### Problem to solve
Copy nothing from the entries below except the lines from the one containing "x ← prio3_share_decode _ state; mret (PrepareShare_Prio3Field128" through the one containing "mret (PrepareShare_Pine64HmacSha256Aes128 x)", and copy those exactly.

(Stored data)
◆ ◆ ◆ ◆ ◆ ◆ ◆

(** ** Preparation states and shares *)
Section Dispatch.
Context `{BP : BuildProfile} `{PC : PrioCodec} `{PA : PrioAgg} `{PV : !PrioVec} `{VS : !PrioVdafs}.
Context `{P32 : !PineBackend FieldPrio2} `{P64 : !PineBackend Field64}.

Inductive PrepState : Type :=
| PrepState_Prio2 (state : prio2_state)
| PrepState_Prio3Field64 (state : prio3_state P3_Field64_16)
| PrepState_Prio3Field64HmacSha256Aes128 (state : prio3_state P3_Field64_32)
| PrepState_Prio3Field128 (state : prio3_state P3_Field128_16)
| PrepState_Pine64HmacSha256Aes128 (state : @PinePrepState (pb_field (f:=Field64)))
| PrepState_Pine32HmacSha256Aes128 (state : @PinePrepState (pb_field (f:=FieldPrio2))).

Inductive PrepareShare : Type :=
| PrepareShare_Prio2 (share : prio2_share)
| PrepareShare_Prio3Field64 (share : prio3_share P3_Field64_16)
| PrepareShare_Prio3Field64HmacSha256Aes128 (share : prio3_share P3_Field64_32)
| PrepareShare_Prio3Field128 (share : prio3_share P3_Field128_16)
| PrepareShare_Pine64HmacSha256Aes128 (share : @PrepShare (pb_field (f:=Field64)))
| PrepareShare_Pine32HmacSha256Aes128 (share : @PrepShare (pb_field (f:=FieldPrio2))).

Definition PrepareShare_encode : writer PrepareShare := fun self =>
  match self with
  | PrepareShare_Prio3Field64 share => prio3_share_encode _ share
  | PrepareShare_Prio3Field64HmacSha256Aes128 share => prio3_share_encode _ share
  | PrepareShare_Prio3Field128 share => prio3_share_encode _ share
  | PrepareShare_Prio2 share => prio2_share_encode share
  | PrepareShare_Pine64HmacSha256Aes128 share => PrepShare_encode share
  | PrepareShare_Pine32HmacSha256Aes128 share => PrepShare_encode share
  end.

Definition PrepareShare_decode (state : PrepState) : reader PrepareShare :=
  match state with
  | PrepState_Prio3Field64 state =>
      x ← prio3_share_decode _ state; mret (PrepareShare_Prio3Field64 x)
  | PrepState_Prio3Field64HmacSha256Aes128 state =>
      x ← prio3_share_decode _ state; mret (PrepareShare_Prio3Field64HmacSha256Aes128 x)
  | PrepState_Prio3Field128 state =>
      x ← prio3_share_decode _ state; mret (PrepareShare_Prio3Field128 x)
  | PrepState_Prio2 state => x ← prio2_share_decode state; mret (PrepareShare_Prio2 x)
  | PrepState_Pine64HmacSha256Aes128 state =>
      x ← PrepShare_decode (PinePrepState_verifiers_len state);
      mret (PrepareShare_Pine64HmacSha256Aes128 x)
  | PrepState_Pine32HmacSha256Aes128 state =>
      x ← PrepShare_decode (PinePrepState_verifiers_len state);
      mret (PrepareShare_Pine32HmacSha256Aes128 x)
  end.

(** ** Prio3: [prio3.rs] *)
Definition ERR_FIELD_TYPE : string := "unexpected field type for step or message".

◆ ◆ ◆ ◆ ◆ ◆ ◆

### Problem solution
      x ← prio3_share_decode _ state; mret (PrepareShare_Prio3Field128 x)
  | PrepState_Prio2 state => x ← prio2_share_decode state; mret (PrepareShare_Prio2 x)
  | PrepState_Pine64HmacSha256Aes128 state =>
      x ← PrepShare_decode (PinePrepState_verifiers_len state);
      mret (PrepareShare_Pine64HmacSha256Aes128 x)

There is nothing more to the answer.